The degree of Hb saturation is affected by many factors, which can be grouped
conveniently by systems. First is the significant contribution from respiratory
conditions. Any circumstance leading to a decrease in the concentration of
inspired oxygen, such as a house fire, confinement to a small unventilated space,
or high altitude, can lead to diminished PaO2 and cyanosis. Upper airway
obstruction, as with a foreign body, croup, epiglottitis, bacterial tracheitis,
tracheal/bronchial disruption, or congenital airway abnormalities, if severe, can
cause hypoxemia and consequent cyanosis. Age, events leading to presentation,
and examination features, such as barking cough, can help distinguish among
these diagnoses.

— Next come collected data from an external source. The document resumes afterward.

Lemma explain_failure_falls_back_witness :
  let E := demoEnv (pythonDownAt 1) viewerOpen in
  let w := demoWorld "abc" in
  let delay := frameDelayOf E 1%float in
  let wk := exec (streamFrames E "r1" 1%float delay 0 [demoFrame "a"]) w in
  let TRACE : GoMap :=
    {[ "type" := VString "TRACE"; "data" := ofMap (demoFrame "b") ]} in
  let FALLBACK : GoMap :=
    {[ "type" := VString "EXPLANATION";
       "data" := VMap {[ "mode" := VString "conceptual";
                         "explanation" := VString "Processing this step...";
                         "short_hint" := VString "Watch the visualization";
                         "confidence_estimate" := VString "medium";
                         "followup_question" := VString "" ]} ]} in
  explanationSent E "r1" 1%float 1 (demoFrame "b") wk =
    Some fallbackExplanation /\
  fallbackExplanation !! "mode" = Some (VString "conceptual") /\
  fallbackExplanation !! "confidence_estimate" = Some (VString "medium") /\
  fallbackExplanation !! "followup_question" = Some (VString "") /\
  FALLBACK !! "data" = Some (VMap fallbackExplanation) /\
  (exists tl,
      trail (streamRun E "r1" 1%float) w =
      trail (streamFrames E "r1" 1%float delay 0 [demoFrame "a"]) w ++
      EvWrite TRACE None ::
      explainTrail E "r1" 1%float 1 (demoFrame "b") wk ++
      EvWrite FALLBACK
        (explainWriteResult E "r1" 1%float 1 (demoFrame "b") wk) :: tl) /\
  (explainWriteResult E "r1" 1%float 1 (demoFrame "b") wk = None ->
   streamRun E "r1" 1%float w =
   relayFrom E "r1" 1%float delay (1 + 1) [demoFrame "c"]
     (afterFrame E "r1" 1%float delay 1 (demoFrame "b") wk) /\
   runs (afterFrame E "r1" 1%float delay 1 (demoFrame "b") wk) = runs w /\
   sent (events (afterFrame E "r1" 1%float delay 1 (demoFrame "b") wk)) =
   sent (events wk) ++ [TRACE; FALLBACK]).
Proof.
  apply (explain_failure_falls_back (demoEnv (pythonDownAt 1) viewerOpen)
           (demoWorld "abc") "r1" 1%float (demoRun "abc")
           [demoFrame "a"] (demoFrame "b") [demoFrame "c"]
           "failed to call Python backend: connection refused").
  - reflexivity.
  - reflexivity.
  - vm_compute. reflexivity.
  - vm_compute. reflexivity.
  - vm_compute. reflexivity.
Defined.

Lemma runs_afterTrace (E : Env) frame w : runs (afterTrace E frame w) = runs w.
Proof. reflexivity. Qed.

(** The summary, by cases on the run table. *)
Lemma summary_recorded (E : Env) runID speed i frame w run signal :
  runs w !! runID = Some run ->
  BehaviorSignals run !! i = Some signal ->
  summary E runID speed i frame w =
  {[ "pauseDuration" := VFloat (PauseDuration signal);
     "replayCount" := VInt (ReplayCount signal);
     "speedMultiplier" := VFloat speed;
     "hoverIndex" := VIntPtr (HoverIndex signal);
     "scrollDepth" := VIntPtr (ScrollDepth signal) ]}.
Proof.
  intros Hrun Hsig. unfold summary, eval, getBehaviorSignal.
  rewrite runs_afterTrace, Hrun, Hsig. reflexivity.
Qed.

Lemma summary_unrecorded (E : Env) runID speed i frame w run :
  runs w !! runID = Some run ->
  BehaviorSignals run !! i = None ->
  summary E runID speed i frame w =
  {[ "pauseDuration" := VFloat 0%float;
     "replayCount" := VInt 0;
     "speedMultiplier" := VFloat speed ]}.
Proof.
  intros Hrun Hsig. unfold summary, eval, getBehaviorSignal.
  rewrite runs_afterTrace, Hrun, Hsig. reflexivity.
Qed.
Lemma wifi_first_complete_witness :
  ∃ pre line post ssid mac,
    Py.splitlines iwconfig_empty_ssid_first = pre ++ line :: post
    ∧ (∀ k, (k ≤ length pre)%nat → wifi_complete (wifi_scan (take k pre)) = false)
    ∧ wifi_complete (wifi_scan (pre ++ [line])) = true
    ∧ parse_wifi_info iwconfig_empty_ssid_first
      = WifiInfo (last_interface (pre ++ [line])) (Some ssid) (Some mac)
    ∧ (∃ l, l ∈ pre ++ [line] ∧ Re.search ssid_re l = Some ssid)
    ∧ (∃ l, l ∈ pre ++ [line] ∧ Re.search mac_re l = Some mac)
    ∧ (∃ before l after,
         pre ++ [line] = before ++ l :: after
         ∧ Forall (λ x, Re.search mac_re x = None) before
         ∧ Re.search mac_re l = Some mac)
    ∧ ((ssid ≠ [] ∧ ∃ before l after,
          pre ++ [line] = before ++ l :: after
          ∧ Forall (λ x, Re.search ssid_re x = None
                         ∨ Re.search ssid_re x = Some []) before
          ∧ Re.search ssid_re l = Some ssid)
       ∨ (ssid = []
          ∧ Forall (λ x, Re.search ssid_re x = None
                         ∨ Re.search ssid_re x = Some []) (pre ++ [line]))).
Proof.
  destruct (wifi_first_complete iwconfig_empty_ssid_first) as [H _];
    [| |exact H].
  - exists (pys "wlan1     IEEE 802.11abgn  ESSID:" ++ [dquote] ++ pys "home"
            ++ [dquote] ++ pys "  ").
    split; [vm_compute; right; left|eexists; by vm_compute].
  - exists (pys "          Mode:Managed  Access Point: AA:AA:AA:AA:AA:AA   ").
    split; [vm_compute; do 3 right; left|eexists; by vm_compute].
Defined.

(** X13. The MAC that [get_wifi_info] reports is the one captured on the
    first line of the output that has an access point, whatever the other
    lines are; it is [None] when no line has one; and a reported MAC is a
    non-empty string of hexadecimal digits and colons. *)
Theorem wifi_mac_first_line output :
  let lines := Py.splitlines output in
  (∀ pre line post m,
     lines = pre ++ line :: post →
     Forall (λ l, Re.search mac_re l = None) pre →
     Re.search mac_re line = Some m →
     wifi_mac (parse_wifi_info output) = Some m)
  ∧ (Forall (λ l, Re.search mac_re l = None) lines →
     wifi_mac (parse_wifi_info output) = None)
  ∧ (∀ m, wifi_mac (parse_wifi_info output) = Some m →
          m ≠ [] ∧ Forall (λ c, Re.hex_colon c = true) m
          ∧ ∃ l, l ∈ lines ∧ Re.search mac_re l = Some m).
Proof.
  intros lines. unfold parse_wifi_info. fold lines.
  rewrite wifi_loop_mac by (by left). cbn [wifi_mac wifi_none].
  split_and!.
  - intros pre line post m -> Hpre Hline.
    rewrite foldl_app, fold_keep_none by done. cbn [foldl].
    unfold keep_first at 2. simpl. rewrite Hline.
    apply fold_keep_stable. by apply mac_re_capture in Hline as [? _].
  - apply fold_keep_none.
  - intros m [[=]|(l & Hin & Hl)]%fold_keep_sources.
    destruct (mac_re_capture _ _ Hl) as [? ?]. eauto.
Qed.

Lemma wifi_mac_first_line_witness :
  wifi_mac (parse_wifi_info iwconfig_two_blocks)
  = Some (pys "11:22:33:44:55:66").
Proof.
  apply (proj1 (wifi_mac_first_line iwconfig_two_blocks)
           (take 4 (Py.splitlines iwconfig_two_blocks))
           (pys "          Mode:Managed  Access Point: 11:22:33:44:55:66   ")
           []).
  - by vm_compute.
  - apply (bool_decide_unpack _). by vm_compute.
  - by vm_compute.
Defined.

(** X14. [get_wifi_info] reports an SSID exactly when some line of the
    output has one, and the SSID reported was captured on a line of the
    output; on an empty output all three results are [None]. *)
Theorem wifi_ssid_reported output :
  let lines := Py.splitlines output in
  (is_Some (wifi_ssid (parse_wifi_info output)) ↔
   ∃ l, l ∈ lines ∧ is_Some (Re.search ssid_re l))
  ∧ (∀ s, wifi_ssid (parse_wifi_info output) = Some s →
          ∃ l, l ∈ lines ∧ Re.search ssid_re l = Some s)
  ∧ (lines = [] → parse_wifi_info output = WifiInfo None None None).
Proof.
  intros lines. unfold parse_wifi_info. fold lines. fold wifi_none.
  destruct (wifi_loop_read wifi_none lines) as (read & rest & Hlines & Hres & Hrest).
  assert (∀ s, wifi_ssid (wifi_loop wifi_none lines) = Some s →
               ∃ l, l ∈ lines ∧ Re.search ssid_re l = Some s) as Hsrc.
  { intros s. rewrite Hres, wifi_fold_ssid.
    intros [[=]|(l & Hin & Hl)]%fold_keep_sources.
    exists l. split; [|done]. rewrite Hlines. apply elem_of_app. by left. }
  split_and!; [split| |].
  - intros [s Hs]. destruct (Hsrc s Hs) as (l & Hin & Hl).
    exists l. split; [done|by eexists].
  - intros Hex. destruct rest as [|r rest].
    + rewrite app_nil_r in Hlines. subst read.
      rewrite Hres, wifi_fold_ssid. apply fold_keep_some. by right.
    + specialize (Hrest ltac:(done)). unfold wifi_complete in Hrest.
      apply andb_true_iff in Hrest as [Hs _].
      apply bool_decide_eq_true in Hs.
      by destruct (wifi_ssid (wifi_loop wifi_none lines)); [eexists|].
  - done.
  - by intros ->.
Qed.

Lemma interface_fold_sources name lines i :
  foldl (λ name line,
           match Re.search interface_re line with
           | Some g => Some g
           | None => name
           end) name lines = Some i →
  name = Some i ∨ ∃ l, l ∈ lines ∧ Re.search interface_re l = Some i.
Proof.
  revert name. induction lines as [|l lines IH]; intros name H; [by left|].
  cbn [foldl] in H. apply IH in H as [H|(l' & Hin & Hl')].
  - destruct (Re.search interface_re l) eqn:Hs; [|by left].
    right. exists l. split; [by left|congruence].
  - right. exists l'. split; [by right|done].
Qed.
(** * Share resolver: a shallow embedding of [src/shared/lib/share.ts]

    The module under study decides how a remote image is handed to
    Instagram from a web page: through the native share sheet
    ([shareImageViaWebShare]) or through a clipboard copy followed by a
    deep link ([shareImageToInstagramDirect]).  Every function of the
    module is translated below; the browser collaborators ([fetch],
    [navigator.share], [navigator.canShare], [navigator.clipboard.write],
    [ClipboardItem], [window.location.assign], [window.open], [URL],
    [Date.now]) are fields of an environment whose behaviour is arbitrary:
    each may return or throw any value, depending on everything that was
    called before.

    Conventions.
    - A JavaScript string is a Rocq [string] whose characters are the code
      units U+0000 to U+00FF.
    - [async]/[await] is sequential composition: the module never starts
      two operations at once.
    - A computation is a function of the environment and of the trace of
      collaborator calls made so far; it yields a value or a thrown
      JavaScript value, and the extended trace. *)

From Stdlib Require Import String Ascii List Bool ZArith NArith Lia.
From Stdlib.Strings Require Import Byte.
Import ListNotations.
Local Open Scope string_scope.
Set Warnings "-register-all".

(* ------------------------------------------------------------------ *)
(** ** JavaScript strings *)

Module JsString.

Definition code (c : ascii) : N := N_of_ascii c.

(** [WhiteSpace] and [LineTerminator] code points below U+0100, the
    characters [String.prototype.trim] removes. *)
Definition isWhiteSpace (c : ascii) : bool :=
  let n := code c in
  ((n =? 9) || (n =? 10) || (n =? 11) || (n =? 12) || (n =? 13)
   || (n =? 32) || (n =? 160))%N.

(** Lower-case mapping of one code unit: A-Z, and the Latin-1 capitals
    U+00C0..U+00DE except the multiplication sign U+00D7. *)
Definition lowerChar (c : ascii) : ascii :=
  let n := code c in
  if ((65 <=? n) && (n <=? 90))%N then ascii_of_N (n + 32)
  else if ((192 <=? n) && (n <=? 222) && negb (n =? 215))%N
       then ascii_of_N (n + 32)
       else c.

(** ASCII-only lower-casing, as the File API applies to media types. *)
Definition asciiLowerChar (c : ascii) : ascii :=
  let n := code c in
  if ((65 <=? n) && (n <=? 90))%N then ascii_of_N (n + 32) else c.

Fixpoint map (f : ascii -> ascii) (s : string) : string :=
  match s with
  | EmptyString => EmptyString
  | String c r => String (f c) (map f r)
  end.

Fixpoint forallb (p : ascii -> bool) (s : string) : bool :=
  match s with
  | EmptyString => true
  | String c r => p c && forallb p r
  end.

Definition toLowerCase (s : string) : string := map lowerChar s.

Fixpoint trimStart (s : string) : string :=
  match s with
  | EmptyString => EmptyString
  | String c r => if isWhiteSpace c then trimStart r else s
  end.

Fixpoint rev_append (s acc : string) : string :=
  match s with
  | EmptyString => acc
  | String c r => rev_append r (String c acc)
  end.

Definition rev (s : string) : string := rev_append s EmptyString.

Definition trimEnd (s : string) : string := rev (trimStart (rev s)).

Definition trim (s : string) : string := trimEnd (trimStart s).

(** [s.split(sep)[0]] for a one-character separator: what precedes the
    first separator, or all of [s]. *)
Fixpoint splitHead (sep : ascii) (s : string) : string :=
  match s with
  | EmptyString => EmptyString
  | String c r =>
      if Ascii.eqb c sep then EmptyString else String c (splitHead sep r)
  end.

Definition startsWith (s p : string) : bool := String.prefix p s.

Definition endsWith (s p : string) : bool := String.prefix (rev p) (rev s).

Definition isEmpty (s : string) : bool :=
  match s with EmptyString => true | _ => false end.

(** [a || b] on strings: the empty string is the only falsy one. *)
Definition orElse (a b : string) : string := if isEmpty a then b else a.

End JsString.

(* ------------------------------------------------------------------ *)
(** ** JavaScript values, as far as thrown errors are inspected *)

Inductive JsVal : Type :=
| VUndefined
| VNull
| VBool (b : bool)
| VNumber (z : Z)
| VNaN
| VBigInt (z : Z)
| VString (s : string)
| VSymbol (description : string)
| VFunction (props : list (string * JsVal))
| VObject (props : list (string * JsVal)).

Module Js.

Definition typeof (v : JsVal) : string :=
  match v with
  | VUndefined => "undefined"
  | VNull => "object"
  | VBool _ => "boolean"
  | VNumber _ | VNaN => "number"
  | VBigInt _ => "bigint"
  | VString _ => "string"
  | VSymbol _ => "symbol"
  | VFunction _ => "function"
  | VObject _ => "object"
  end.

(** [ToBoolean]. *)
Definition truthy (v : JsVal) : bool :=
  match v with
  | VUndefined | VNull | VNaN => false
  | VBool b => b
  | VNumber z | VBigInt z => negb (z =? 0)%Z
  | VString s => negb (JsString.isEmpty s)
  | VSymbol _ | VFunction _ | VObject _ => true
  end.

Fixpoint lookup (k : string) (props : list (string * JsVal)) : JsVal :=
  match props with
  | [] => VUndefined
  | (k', v) :: rest => if String.eqb k k' then v else lookup k rest
  end.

Cyanosis ensues rapidly when chest wall movement or lung
inflation is impeded. This condition is often a result of trauma and includes
external chest compression, flail chest, or hemothorax. Tension pneumothorax,
whether traumatic or as a result of pre-existing lung disease such as asthma or
cystic fibrosis, is diagnosed by dyspnea, deviated trachea, and possibly distended
neck veins with diminished breath sounds on the affected side. Empyema or
pleural effusion caused by infection, malignancy, or large chylothorax may be
associated with fever, respiratory distress, dullness to percussion, and asymmetric
breath sounds on auscultation. Importantly, any lung dysfunction that directly
affects pulmonary gas exchange can lead to cyanosis. The most common
conditions in children are asthma, bronchiolitis, pneumonia, cystic fibrosis,
foreign-body aspiration, and pulmonary edema.